MoviePass parent company Helios and Matheson learned that the hard way after its stock sank to 7 cents a share in a little over a week after it underwent a desperate 1-to-250 reverse split to bring its then-8 cent stock price up to $22.50.
Last Tuesday’s reverse split was meant to save Helios from getting delisted — the stock needs to trade above $1 for 10 consecutive days — but ended up backfiring spectacularly. A day after the maneuver artificially inflated the share value, the stock plummeted more than 50 percent to $10.60. By the end of the week, shares were at $2.

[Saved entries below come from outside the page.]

Lemma sound_translate text : sound fit (translate W text).
Proof.
  apply sound_intro; [apply (up_translate W fit fit_upkeep)|].
  intros st [[s [n [g Hm]]] _] e x.
  destruct (translate_loaded W s n g text st Hm) as [st' [E _]].
  rewrite E. discriminate.
Qed.

Lemma sound_speak text : sound fit (speak W text).
Proof.
  apply sound_intro; [apply (up_speak W fit fit_upkeep)|].
  intros st [[s [n [g Hm]]] _] e x.
  destruct (speak_loaded W s n g text st Hm) as [st' [E _]].
  rewrite E. discriminate.
Qed.

Lemma safe_play_no_audio d : safe (play_no_audio W d).
Proof.
  unfold play_no_audio, play_audio_file.
  destruct (pyval_eqb d en_to_es);
    (apply safe_bind; [apply safe_modify | intros _; apply safe_modify]).
Qed.

Lemma sound_quiet {A} (m : M A) : maintains fit m -> safe m -> sound fit m.
Proof. apply sound_safe. Qed.

Lemma sound_print msg : sound fit (print msg).
Proof. apply sound_safe; [apply (m_print W fit fit_upkeep) | apply safe_modify]. Qed.

Lemma sound_red_led_on : sound fit red_led_on.
Proof.
  apply sound_safe; [apply (m_red_led_on W fit fit_upkeep)|].
  apply safe_bind; [apply safe_modify | intros _; apply safe_emit].
Qed.

Lemma sound_red_led_off : sound fit red_led_off.
Proof.
  apply sound_safe; [apply (m_red_led_off W fit fit_upkeep)|].
  apply safe_bind; [apply safe_modify | intros _; apply safe_emit].
Qed.

Lemma sound_play_no_audio d : sound fit (play_no_audio W d).
Proof.
  apply sound_safe; [apply m_play_no_audio, fit_upkeep|].
  apply safe_play_no_audio.
Qed.

Lemma sound_after_transcription j :
  is_text j -> sound fit (after_transcription W j).
Proof.
  intros [text ->]. unfold after_transcription.
  destruct (String.eqb _ _).
  - apply sound_bind; [apply sound_print|]. intros _.
    apply sound_bind;
      [apply sound_safe; [apply m_gets | apply safe_gets]|]. intros cd.
    apply sound_bind; [apply sound_play_no_audio|]. intros _.
    apply sound_ret.
  - apply sound_bind; [apply sound_print|]. intros _.
    apply sound_bind.
    { apply sound_safe; [apply m_restore_punctuation_call, fit_upkeep|].
      apply safe_bind; [apply safe_modify|]. intros _.
      apply safe_bind; [apply safe_emit | intros _; apply safe_ret]. }
    intros p.
    apply sound_bind; [apply sound_print|]. intros _.
    apply sound_bind; [apply sound_print|]. intros _.
    apply sound_bind; [apply sound_red_led_on|]. intros _.
    apply sound_bind; [apply sound_translate|]. intros t.
    apply sound_bind; [apply sound_red_led_off|]. intros _.
    apply sound_ret.
Qed.
(** C4, amended: for every text the detected entities are listed pattern by
    pattern in the order phone, email, name, ssn, credit_card, and within one
    pattern by strictly ascending start. *)
Theorem detection_order :
  forall text, StronglySorted detect_order (Handler._detect_pii_entities text).
Proof.
  intros text. unfold Handler._detect_pii_entities.
  apply (detect_sorted_from text Handler.pii_patterns 0).
  repeat split.
Qed.

(** ** Dependency classification *)

(** C5: a detected entity is classified dependent only if the text, in lower
    case, contains a computation keyword of the vocabulary; and a detected
    entity of type name, email, ssn or credit_card is classified
    non-dependent. *)
Theorem dependent_needs_cue :
  forall text e,
    In e (Handler._detect_pii_entities text) ->
    (Handler.e_is_dependent e = true ->
     exists k, In k Handler.computation_keywords /\ infix k (lower text))
    /\ (In (Handler.e_type e)
           [lit "name"; lit "email"; lit "ssn"; lit "credit_card"] ->
        Handler.e_is_dependent e = false).
Proof.
  intros text e He. rewrite (detected_flag _ _ He). split.
  - intros H. apply is_dependent_cue in H. destruct H as [H _].
    apply any_in_spec in H. destruct H as [k [Hk Hi]].
    exists k. split; [exact Hk | apply infixb_spec; exact Hi].
  - intros Hty.
    destruct (Handler._is_dependent_pii text (Handler.e_value e)
                                        (Handler.e_type e)) eqn:D;
      [|reflexivity].
    apply is_dependent_cue in D. destruct D as [_ D]. rewrite D in Hty.
    simpl in Hty. exfalso.
    repeat (destruct Hty as [Hty | Hty]; [vm_compute in Hty; discriminate|]).
    exact Hty.
Qed.
(** The parser [parseCoverageReport] ends up calling, if any. *)
Definition parseCoverageReport_choice (format : jstr) (existsSync : jstr -> bool) : option Parser :=
  match report_file existsSync with
  | Some f => parseCoverageFile_choice f format
  | None => None
  end.

End CoverageReport.

(** ** [StatusBar] (ui/statusBar.ts) *)
Module StatusBar.

(** [Number.prototype.toString] on a non-negative integer. *)
Fixpoint digits_fuel (fuel : nat) (n : Z) : jstr :=
  match fuel with
  | O => []
  | S f => if n <? 10 then [48 + n] else digits_fuel f (n / 10) ++ [48 + n mod 10]
  end.

Definition show_nat (n : nat) : jstr := digits_fuel (S n) (Z.of_nat n).

(** [updateTestStatus(passed, failed, total)] on the button text. *)
Definition updateTestStatus (passed failed total : nat) (text : jstr) : jstr :=
  if (0 <? total)%nat then
    (if (0 <? failed)%nat then js "$(error)" else js "$(check)")
    ++ js " Tests: " ++ show_nat passed ++ js "/" ++ show_nat total
  else text.

(** The [onTestResultsChanged] listener of [activate] (extension.ts). *)
Definition on_test_results_changed (m : TestStore.ResultMap) (text : jstr) : jstr :=
  let s := TestStore.getTestSummary m in
  updateTestStatus (TestStore.passed s) (TestStore.failed s) (TestStore.total s) text.

Inductive Icon := IconCheck | IconWarning | IconError.

Definition icon_text (i : Icon) : jstr :=
  match i with
  | IconCheck => js "$(check)"
  | IconWarning => js "$(warning)"
  | IconError => js "$(error)"
  end.

Definition coverage_icon (coverage : Q) : Icon :=
  if Qle_bool 80 coverage then IconCheck
  else if Qle_bool 50 coverage then IconWarning
  else IconError.

(** [x.toFixed(1)] for [0 <= x < 1e21]: [n] is the integer closest to
    [10 x], the larger one on a tie. *)
Definition toFixed1 (x : Q) : jstr :=
  let n := Qfloor (10 * x + (1 # 2))%Q in
  show_nat (Z.to_nat (n / 10)) ++ js "." ++ show_nat (Z.to_nat (n mod 10)).
(** * The record-mapping engine of the fuzzing-fleet orchestrator

    A shallow embedding of [api-service/__app__/onefuzzlib/orm.py]:
    the key resolver ([resolve]), the query filter compiler
    ([build_filters], [post_filter]) and the record engine of [ORMMixin]
    ([get], [save], [delete], [load], [search], [queue] and the state
    and event hooks), and of [api-service/__app__/pool_resize/__init__.py],
    the timer that scales the pools up and down, followed by the
    properties of the specification that these definitions decide.

    Python values are a single inductive type; dictionaries whose
    iteration order is observable (the query) are association lists,
    the others (wire rows, residual filters, instance attributes) are
    finite maps.  Exceptions are values of [exn] carried by [result];
    calls to the table client, the queue, the dashboard and the telemetry
    channel are recorded, in program order, in a log. *)

From Stdlib Require Import ZArith String Ascii List Bool.
From stdpp Require Import base option list strings gmap fin_maps pretty.

Import ListNotations.
Local Set Warnings "-register-all".
Local Set Warnings "-clear-no-such-hyp".
Local Open Scope Z_scope.
Local Open Scope string_scope.

(** ** Python values *)

Module Py.

(** The classes of [onefuzztypes.primitives] that subclass [str], next to
    [str] itself.  [SAFE_STRINGS] of the source lists three of them. *)
Inductive strclass : Type :=
  | Str
  | Container
  | Region
  | PoolName.

(** The values the engine handles.  A [UUID] is carried by its canonical
    text (what [str(u)] returns), a [datetime] by its ISO text.  An
    enumeration member records its class, its symbolic name and its value.
    Booleans are kept apart from integers, and [isinstance(x, int)] holds
    of both, as in Python.  A nested [BaseModel] instance is carried by
    its fields, in declaration order, apart from a dictionary.
    Floating-point numbers are left out. *)
Inductive val : Type :=
  | PNone
  | PBool (b : bool)
  | PInt (z : Z)
  | PStr (c : strclass) (s : string)
  | PUUID (text : string)
  | PEnum (cls name : string) (value : val)
  | PDatetime (iso : string)
  | PList (items : list val)
  | PDict (items : list (string * val))
  | PModel (attributes : list (string * val)).

Definition is_none (v : val) : bool :=
  match v with PNone => true | _ => false end.

Definition is_str (v : val) : bool :=
  match v with PStr _ _ => true | _ => false end.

The damage was made worse by the MoviePass app crashing Thursday evening (July 26) and acting erratically last weekend (July 27, 28 and 29), which the company attributed to it briefly running out of funds to pay for tickets.
The carnage continued during this week, with shares losing 96 percent of their value before coming full circle to end at the 7 cent mark on Friday.
Even MoviePass’ Tuesday announcement that it would be raising the prices for its all-you-can-watch movie subscription service from $9.95 per month to $14.95 per month couldn’t pull the stock up.
Triton Funds, a $25 million alumni fund based in La Jolla, Calif. and run by UC San Diego students, wants to revive MoviePass.
The millennial-focused fund wants to take Helios private and eliminate surge pricing from MoviePass, co-founder Nathan Yee told The Post.
“It doesn’t take a genius to figure out the company has been so busy running a publicly trading company that they’ve lost focus on [CEO Mitch Lowe’s] dream to provide movies to the masses,” Yee said.